In questa prospettiva non si può trascurare senza ingenti conseguenze che, mentre soggetto del Diritto canonico è la Comunità cristiana (=Chiesa) nello svolgimento della propria missione (per quanto variamente articolata al proprio interno), soggetti del Diritto statuale sono, invece, i cittadini nella propria volontà di auto-realizzazione (ormai attraverso lo Stato). In tal modo il presupposto stesso del Diritto statuale moderno risulta palesemente in contraddizione col presupposto del Diritto canonico di ogni tempo proprio in ragione del diverso rapporto tra collettivo ed individuale: integrante il primo, contrappositorio il secondo.

Come parlare, dunque, nella Chiesa cattolica di un “Diritto amministrativo”, visto che il suo presupposto originante non trova in essa alcuna corrispondenza?
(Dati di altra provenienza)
(* ===== verification/Service.v ===== *)
(** * Service: connections, their workers and who owns a volume

    Models [src/src/indexsvc/src/ConnectionRegistry.cpp], [ServiceWorkerLifecycle.h],
    [ScanAttemptBarrier.h], [ScanWorkerBoundary.h], the revalidation predicate of [CommandSurface.h], and
    [PerformHandshake] and [RunCtrlConnection] of [ServiceConnection.cpp].

    The service runs one control thread per connection and one thread per scan and per journal.  They
    share the registry, the pipe and the flag [transportFailed].  A [service] is the registry and the open
    connections; a connection is what its control thread has still to do ([tasks]), its workers, the flag, and the
    frames on its pipe with their authors.  [perform] is one step of one thread: the control thread
    reads a frame or advances by one task, a worker writes a frame or ends.  A join waits for a worker
    that may still write, which is why it is a task of its own.  Workers write what [VolumeScan]
    and [JournalStream] show they write: frames of their own volume.

    Authentication, the clock, drive letters and the volume list are inputs of the steps.

    Shown, for every interleaving: the frames of a scan attempt never follow the barrier of
    the next attempt; of two connections at most one has a scan of a volume that nobody is stopping; a
    connection that has closed owns nothing and has no worker left; and no request is served more than 20 seconds
    after its client was last verified. *)

From stdpp Require Import gmap.
From S2P Require Import Prelude Wire Records UsnParser Dispatch Worker.

(** ** The registry *)

Record ConnectionRegistry := mkRegistry { volumeScanOwners : gmap Z Z; usnJournalOwners : gmap Z Z }.

(** [find], the owner test, and the assignment or the erasure. *)
Definition claim (owner id : Z) (owners : gmap Z Z) : option (gmap Z Z) :=
  match owners !! id with
  | Some other => if other =? owner then Some (<[id := owner]> owners) else None
  | None => Some (<[id := owner]> owners)
  end.

Definition release (requester id : Z) (owners : gmap Z Z) : option (gmap Z Z) :=
  match owners !! id with
  | Some other => if other =? requester then Some (delete id owners) else None
  | None => None
  end.

Definition TryMarkVolumeScanStarted (owner id : Z) (r : ConnectionRegistry) : option ConnectionRegistry :=
  (fun owners => mkRegistry owners (usnJournalOwners r)) <$> claim owner id (volumeScanOwners r).

Definition TryStopVolumeScan (requester id : Z) (r : ConnectionRegistry) : option ConnectionRegistry :=
  (fun owners => mkRegistry owners (usnJournalOwners r)) <$> release requester id (volumeScanOwners r).

Definition TryMarkUsnJournalOpened (owner id : Z) (r : ConnectionRegistry) : option ConnectionRegistry :=
  (fun owners => mkRegistry (volumeScanOwners r) owners) <$> claim owner id (usnJournalOwners r).

Definition TryCloseUsnJournal (requester id : Z) (r : ConnectionRegistry) : option ConnectionRegistry :=
  (fun owners => mkRegistry (volumeScanOwners r) owners) <$> release requester id (usnJournalOwners r).

Definition TeardownConnection (owner : Z) (r : ConnectionRegistry) : ConnectionRegistry :=
  mkRegistry (filter (fun p => p.2 <> owner) (volumeScanOwners r)) (filter (fun p => p.2 <> owner) (usnJournalOwners r)).

(** ** The handshake *)

(** What [PerformHandshake] does with the first frame. *)
Inductive handshake_outcome :=
| ClosedSilently
| SentIncompatibleVersion
| SentHandshakeReject (reason : Z)
| Negotiated (version : ProtocolVersion).

Definition HandshakeRequest_size : Z := 4.   (* sizeof(HandshakeRequest): the client's version *)

(** [verified]: [VerifyClientAtHandshake], with its reason when it fails; [ackWritten]: the ack's write. *)
Definition PerformHandshake (frame : option (Z * list Z)) (verified : option Z) (ackWritten : bool) : result handshake_outcome :=
  match frame with
  | None => Ok ClosedSilently
  | Some (messageType, payload) =>
      if negb (messageType =? raw_of_MessageType Handshake) then Ok ClosedSilently else
      if negb (zlen payload =? HandshakeRequest_size) then Ok ClosedSilently else
      let* maj := ReadU16 payload 0 in
      let* mino := ReadU16 payload 2 in
      let clientVersion := mkProtocolVersion maj mino in
      if negb (IsVersionCompatible kCurrentProtocolVersion clientVersion) then Ok SentIncompatibleVersion else
      match verified with
      | Some reason => Ok (SentHandshakeReject reason)
      | None =>
          let outVersion := if maj =? major kCurrentProtocolVersion
                            then mkProtocolVersion (major kCurrentProtocolVersion) (Z.min mino (minor kCurrentProtocolVersion))
                            else clientVersion in
          Ok (if ackWritten then Negotiated outVersion else ClosedSilently)
      end
  end.

(** ** Connections *)

(** [ActiveWorker]: its stop flag, and whether its thread still runs; the number tells workers apart. *)
Record worker := mkWorker { w_volume : Z; w_number : nat; w_stop : bool; w_alive : bool }.

Inductive author := Control | ScanWorker (n : nat) | JournalWorker (n : nat).

#[export] Instance author_dec : EqDecision author.
Proof. solve_decision. Defined.

(** What the control thread has still to do before it reads the next frame. *)
Inductive task :=
| JoinScan (id : Z)                                    (* StopAndJoin(activeScans, id) *)
| Barrier (id : Z)                                     (* ApplyScanAttemptBarrier *)
| LaunchScan (id : Z) (cursor : list Z) (flags : Z)    (* the replacement worker *)
| JoinJournal (id : Z)
| LaunchJournal (id resumeUsn : Z)
| Reply (m : service_message)
| JoinAllScans
| JoinAllJournals
| Teardown
| CloseConnection.

Record connection := mkConnection {
  version : ProtocolVersion;
  tasks : list task;
  scans : list worker;
  journals : list worker;
  poisoned : bool;                (* transportFailed *)
  lastRevalidated : Z;            (* milliseconds *)
  launches : list nat;            (* for each worker so far, how many frames were on the pipe when it started *)
  wire : list (author * service_message)
}.

(** The workers so far. *)
Definition launched (c : connection) : nat := length (launches c).

(** The ordered teardown after the loop. *)
Definition teardown : list task := [JoinAllScans; JoinAllJournals; Teardown; CloseConnection].

Definition kRevalidationInterval : Z := 20000.
Definition kRevalidationFreshEpsilon : Z := 100.

Definition ShouldRevalidate (now last interval : Z) : bool := interval <=? now - last.

(** What one turn of the loop sees of the outside: the frame ([None]: timeout, disconnect, shutdown, I/O
    error), the clock and the client's verification at the gate and at a heartbeat, and the volumes. *)
Record inbound := mkInbound {
  in_frame : option (Z * list Z);
  in_gate : Z; in_gate_valid : bool; in_gate_done : Z;
  in_beat : Z; in_beat_valid : bool; in_beat_done : Z;
  in_volume_known : bool;
  in_volumes : list VolumeInfo
}.

(** [if (ShouldRevalidate(now, ...)) { if (!RevalidateClient(...)) disconnect; lastRevalidated = now(); }]. *)
Definition revalidate (now last interval : Z) (valid : bool) (done : Z) : option Z :=
  if ShouldRevalidate now last interval then (if valid then Some done else None) else Some last.

(** The switch: the tasks of a request and the registry; [None] is [disconnect = true]. *)
Definition dispatch (self : Z) (i : inbound) (request : request) (last : Z) (r : ConnectionRegistry)
    : option (list task * ConnectionRegistry * Z) :=
  match request with
  | RequestVolumes => Some ([Reply (VolumesListed (in_volumes i))], r, last)
  | RequestScan id cursor flags =>
      if in_volume_known i
      then (fun r => ([JoinScan id; Barrier id; LaunchScan id cursor flags], r, last)) <$> TryMarkVolumeScanStarted self id r
      else None
  | RequestStopScan id => (fun r => ([JoinScan id], r, last)) <$> TryStopVolumeScan self id r
  | RequestJournal id resumeUsn =>
      if in_volume_known i
      then (fun r => ([JoinJournal id; LaunchJournal id resumeUsn], r, last)) <$> TryMarkUsnJournalOpened self id r
      else None
  | RequestCloseJournal id => (fun r => ([JoinJournal id], r, last)) <$> TryCloseUsnJournal self id r
  | RequestHeartbeat =>
      (fun last => ([Reply HeartbeatAcked], r, last)) <$> revalidate (in_beat i) last kRevalidationFreshEpsilon (in_beat_valid i) (in_beat_done i)
  end.

(** One turn of the loop up to the tasks of its request. *)
Definition handle (self : Z) (i : inbound) (c : connection) (r : ConnectionRegistry) : option (list task * ConnectionRegistry * Z) :=
  match in_frame i with
  | None => None
  | Some (messageType, payload) =>
      if negb (IsAllowedClientRequest messageType) then None else
      match revalidate (in_gate i) (lastRevalidated c) kRevalidationInterval (in_gate_valid i) (in_gate_done i) with
      | None => None
      | Some last =>
          match ReadRequest (version c) messageType payload with
          | Ok request => dispatch self i request last r
          | _ => None
          end
      end
  end.

(** ** Steps *)

Definition with_tasks (ts : list task) (c : connection) : connection :=
  mkConnection (version c) ts (scans c) (journals c) (poisoned c) (lastRevalidated c) (launches c) (wire c).
Definition with_scans (ws : list worker) (c : connection) : connection :=
  mkConnection (version c) (tasks c) ws (journals c) (poisoned c) (lastRevalidated c) (launches c) (wire c).
Definition with_journals (ws : list worker) (c : connection) : connection :=
  mkConnection (version c) (tasks c) (scans c) ws (poisoned c) (lastRevalidated c) (launches c) (wire c).
Definition with_poison (c : connection) : connection :=
  mkConnection (version c) (tasks c) (scans c) (journals c) true (lastRevalidated c) (launches c) (wire c).
Definition append (a : author) (m : service_message) (c : connection) : connection :=
  mkConnection (version c) (tasks c) (scans c) (journals c) (poisoned c) (lastRevalidated c) (launches c) (wire c ++ [(a, m)]).
Definition with_launched (c : connection) : connection :=
  mkConnection (version c) (tasks c) (scans c) (journals c) (poisoned c) (lastRevalidated c) (launches c ++ [length (wire c)]) (wire c).
Definition verified_at (last : Z) (c : connection) : connection :=
  mkConnection (version c) (tasks c) (scans c) (journals c) (poisoned c) last (launches c) (wire c).

Definition is_volume (id : Z) (wk : worker) : bool := w_volume wk =? id.
Definition stop_worker (wk : worker) : worker := mkWorker (w_volume wk) (w_number wk) true (w_alive wk).

(** [StopAndJoin]: [None] while the join waits; otherwise the workers, and whether it is done. *)
Fixpoint StopAndJoin (id : Z) (ws : list worker) : option (list worker * bool) :=
  match ws with
  | [] => Some ([], true)
  | wk :: ws =>
      if is_volume id wk then
        if negb (w_stop wk) then Some (stop_worker wk :: ws, false)
        else if w_alive wk then None else Some (ws, true)
      else (fun p => (wk :: p.1, p.2)) <$> StopAndJoin id ws
  end.

(** [StopAndJoinAll]. *)
Definition StopAndJoinAll (ws : list worker) : option (list worker * bool) :=
  if forallb w_stop ws then (if forallb (fun wk => negb (w_alive wk)) ws then Some ([], true) else None)
  else Some (stop_worker <$> ws, false).

(** The next task of the control thread; [ok] is the outcome of a write or of a thread's creation.
    [None] in the pair closes the pipe. *)
Definition advance (self : Z) (ok : bool) (c : connection) (r : ConnectionRegistry) : option (option connection * ConnectionRegistry) :=
  match tasks c with
  | [] => None
  | JoinScan id :: rest =>
      (fun p => (Some (with_tasks (if p.2 : bool then rest else tasks c) (with_scans p.1 c)), r)) <$> StopAndJoin id (scans c)
  | Barrier id :: rest =>
      if negb (ProtocolSupportsScanAttemptStarted (version c)) then Some (Some (with_tasks rest c), r)
      else if poisoned c || negb ok then Some (Some (with_poison (with_tasks teardown c)), r)
      else Some (Some (append Control (ScanAttemptHasStarted id) (with_tasks rest c)), r)
  | LaunchScan id _ _ :: rest =>
      let c' := with_launched (with_scans (scans c ++ [mkWorker id (launched c) false ok]) c) in
      Some (Some (with_tasks (if ok then rest else teardown) c'), r)
  | JoinJournal id :: rest =>
      (fun p => (Some (with_tasks (if p.2 : bool then rest else tasks c) (with_journals p.1 c)), r)) <$> StopAndJoin id (journals c)
  | LaunchJournal id _ :: rest =>
      let c' := with_launched (with_journals (journals c ++ [mkWorker id (launched c) false ok]) c) in
      Some (Some (with_tasks (if ok then rest else teardown) c'), r)
  | Reply m :: rest =>
      if poisoned c then Some (Some (with_tasks teardown c), r)
      else if ok then Some (Some (append Control m (with_tasks rest c)), r)
      else Some (Some (match m with HeartbeatAcked => with_poison (with_tasks teardown c) | _ => with_tasks teardown c end), r)
  | JoinAllScans :: rest =>
      (fun p => (Some (with_tasks (if p.2 : bool then rest else tasks c) (with_scans p.1 c)), r)) <$> StopAndJoinAll (scans c)
  | JoinAllJournals :: rest =>
      (fun p => (Some (with_tasks (if p.2 : bool then rest else tasks c) (with_journals p.1 c)), r)) <$> StopAndJoinAll (journals c)
  | Teardown :: rest => Some (Some (with_tasks rest c), TeardownConnection self r)
  | CloseConnection :: _ => Some (None, r)
  end.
2.2 Concetto di Diritto amministrativo canonico

La concreta analisi dello sviluppo e delle manifestazioni e teorizzazioni del Diritto amministrativo statuale mette però in luce alcuni elementi e fattori che in se stessi soltanto e dal punto di vista più strettamente tecnico non paiono contraddire specifici elementi e fattori riscontrabili anche nella vita ecclesiale. Si tratta dell’organizzazione istituzionale, della sua struttura e dei rapporti tra Organi ed Istituzioni, in una prospettiva unicamente fisiologica dell’Istituzione stessa e non contrappositoria tra questa e gli “individui” che ad essa si relazionano, come traspare –invece– dalla maggior parte dell’attuale dottrina canonistica in materia. Il rapporto, infatti, tra comunità e suo membro non è assimilabile a quello tra Stato e cittadino.


Va poi considerato un ulteriore fattore di diversità costitutiva e funzionale tra Chiesa (di sempre) e Stati (moderni e contemporanei): la “legittimazione”; è questa, infatti, il vero problema alla base del connubio e bilanciamento tra Stato e sovranità popolare. Se, infatti, “la sovranità appartiene al popolo” (=democrazia) lo Stato non potrà mai mettersi contro il popolo stesso ma dovrà assecondarlo nelle sue volontà numericamente prevalenti. È il popolo, infatti, che “governa se stesso” principalmente attraverso l’attività legislativa esercitata dai Parlamenti elettivi, costringendo lo Stato a “dare” o a “non-prendere” quanto più corrisponda al –presunto– interesse della maggioranza dei cittadini/elettori.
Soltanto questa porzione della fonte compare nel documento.